WHAT IS NEEDED => Where the string "simpl" shows up in a line of the records, copy that line.

AVAILABLE DATA =>

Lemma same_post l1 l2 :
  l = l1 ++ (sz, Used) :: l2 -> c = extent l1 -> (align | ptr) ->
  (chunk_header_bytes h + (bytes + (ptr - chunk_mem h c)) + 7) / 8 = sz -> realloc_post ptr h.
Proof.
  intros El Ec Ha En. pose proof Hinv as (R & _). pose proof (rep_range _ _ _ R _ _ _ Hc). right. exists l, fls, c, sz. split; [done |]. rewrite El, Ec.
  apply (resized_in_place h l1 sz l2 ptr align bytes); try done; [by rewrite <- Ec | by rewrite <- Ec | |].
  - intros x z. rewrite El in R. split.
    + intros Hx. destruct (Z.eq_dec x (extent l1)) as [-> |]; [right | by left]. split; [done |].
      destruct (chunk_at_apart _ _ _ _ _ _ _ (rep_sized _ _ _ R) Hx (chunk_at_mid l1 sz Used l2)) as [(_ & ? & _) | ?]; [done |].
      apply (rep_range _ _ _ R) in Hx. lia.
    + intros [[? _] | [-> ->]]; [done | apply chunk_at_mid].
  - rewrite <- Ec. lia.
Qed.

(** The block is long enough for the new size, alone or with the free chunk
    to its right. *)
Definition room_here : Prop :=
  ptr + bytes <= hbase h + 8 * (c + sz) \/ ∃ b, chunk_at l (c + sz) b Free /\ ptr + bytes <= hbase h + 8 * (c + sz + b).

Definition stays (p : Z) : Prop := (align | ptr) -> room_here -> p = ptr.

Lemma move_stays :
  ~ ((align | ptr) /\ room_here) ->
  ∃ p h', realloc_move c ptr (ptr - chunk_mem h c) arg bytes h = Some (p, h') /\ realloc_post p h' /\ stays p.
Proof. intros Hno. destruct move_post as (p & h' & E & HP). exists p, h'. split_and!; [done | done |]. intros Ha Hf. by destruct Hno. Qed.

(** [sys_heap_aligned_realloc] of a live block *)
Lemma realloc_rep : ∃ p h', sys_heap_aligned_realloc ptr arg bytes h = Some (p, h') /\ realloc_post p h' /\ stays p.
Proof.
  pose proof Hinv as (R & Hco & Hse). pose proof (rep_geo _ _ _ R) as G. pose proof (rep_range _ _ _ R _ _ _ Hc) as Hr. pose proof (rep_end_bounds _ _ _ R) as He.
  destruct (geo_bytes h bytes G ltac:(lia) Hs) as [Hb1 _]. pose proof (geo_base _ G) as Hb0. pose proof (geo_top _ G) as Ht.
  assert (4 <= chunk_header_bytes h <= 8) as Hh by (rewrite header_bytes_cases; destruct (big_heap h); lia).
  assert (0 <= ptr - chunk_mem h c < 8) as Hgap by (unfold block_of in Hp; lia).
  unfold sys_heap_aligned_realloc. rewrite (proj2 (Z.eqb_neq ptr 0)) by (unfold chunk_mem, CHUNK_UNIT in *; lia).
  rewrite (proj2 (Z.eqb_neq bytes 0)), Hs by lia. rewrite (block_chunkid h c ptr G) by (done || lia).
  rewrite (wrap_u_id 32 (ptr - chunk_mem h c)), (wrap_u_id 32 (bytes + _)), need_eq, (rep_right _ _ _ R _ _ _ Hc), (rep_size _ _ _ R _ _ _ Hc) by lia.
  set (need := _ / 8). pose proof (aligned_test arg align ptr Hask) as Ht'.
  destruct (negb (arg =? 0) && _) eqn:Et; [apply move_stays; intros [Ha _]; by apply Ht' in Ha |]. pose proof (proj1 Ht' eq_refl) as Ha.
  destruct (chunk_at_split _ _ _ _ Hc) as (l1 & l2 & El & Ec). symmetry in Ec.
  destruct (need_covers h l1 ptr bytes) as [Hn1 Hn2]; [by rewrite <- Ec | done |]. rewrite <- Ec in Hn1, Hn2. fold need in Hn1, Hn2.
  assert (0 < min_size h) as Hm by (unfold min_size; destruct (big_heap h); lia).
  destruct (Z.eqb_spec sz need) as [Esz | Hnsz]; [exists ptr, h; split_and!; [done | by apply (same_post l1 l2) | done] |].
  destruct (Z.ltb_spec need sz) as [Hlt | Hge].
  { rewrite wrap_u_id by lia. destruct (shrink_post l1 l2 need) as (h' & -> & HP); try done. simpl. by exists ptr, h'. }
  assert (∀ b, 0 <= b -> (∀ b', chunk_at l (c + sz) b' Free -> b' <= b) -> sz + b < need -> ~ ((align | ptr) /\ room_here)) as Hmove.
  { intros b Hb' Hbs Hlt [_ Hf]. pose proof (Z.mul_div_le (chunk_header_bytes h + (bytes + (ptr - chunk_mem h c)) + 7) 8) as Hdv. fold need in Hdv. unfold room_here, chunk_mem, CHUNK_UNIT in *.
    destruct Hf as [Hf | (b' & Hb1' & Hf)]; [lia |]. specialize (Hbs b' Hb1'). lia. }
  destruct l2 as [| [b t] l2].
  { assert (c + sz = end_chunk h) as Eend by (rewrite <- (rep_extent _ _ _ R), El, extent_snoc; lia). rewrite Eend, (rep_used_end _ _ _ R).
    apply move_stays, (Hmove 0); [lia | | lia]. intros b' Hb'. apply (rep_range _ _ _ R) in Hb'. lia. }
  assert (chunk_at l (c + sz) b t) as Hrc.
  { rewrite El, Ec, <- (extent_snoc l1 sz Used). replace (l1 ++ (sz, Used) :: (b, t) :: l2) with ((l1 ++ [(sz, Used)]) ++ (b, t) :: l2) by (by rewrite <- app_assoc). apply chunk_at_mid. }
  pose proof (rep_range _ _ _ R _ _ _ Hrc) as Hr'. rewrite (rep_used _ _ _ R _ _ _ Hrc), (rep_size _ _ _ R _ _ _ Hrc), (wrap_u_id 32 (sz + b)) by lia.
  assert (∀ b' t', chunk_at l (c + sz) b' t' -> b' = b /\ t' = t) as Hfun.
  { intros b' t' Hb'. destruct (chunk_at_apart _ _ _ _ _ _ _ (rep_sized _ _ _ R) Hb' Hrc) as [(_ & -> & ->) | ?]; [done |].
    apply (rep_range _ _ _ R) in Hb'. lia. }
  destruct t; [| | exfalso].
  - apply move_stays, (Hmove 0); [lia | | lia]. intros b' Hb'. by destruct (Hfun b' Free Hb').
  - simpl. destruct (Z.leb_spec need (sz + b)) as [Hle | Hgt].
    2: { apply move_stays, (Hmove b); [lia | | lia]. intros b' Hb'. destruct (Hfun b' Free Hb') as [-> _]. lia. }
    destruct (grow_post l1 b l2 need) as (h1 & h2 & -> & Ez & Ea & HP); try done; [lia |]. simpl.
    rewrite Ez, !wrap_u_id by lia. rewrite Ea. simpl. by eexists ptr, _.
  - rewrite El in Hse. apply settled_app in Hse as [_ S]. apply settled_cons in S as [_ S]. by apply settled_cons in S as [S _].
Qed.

EXERCISE RESULT =>
  { rewrite wrap_u_id by lia. destruct (shrink_post l1 l2 need) as (h' & -> & HP); try done. simpl. by exists ptr, h'. }
  - simpl. destruct (Z.leb_spec need (sz + b)) as [Hle | Hgt].
    destruct (grow_post l1 b l2 need) as (h1 & h2 & -> & Ez & Ea & HP); try done; [lia |]. simpl.
    rewrite Ez, !wrap_u_id by lia. rewrite Ea. simpl. by eexists ptr, _.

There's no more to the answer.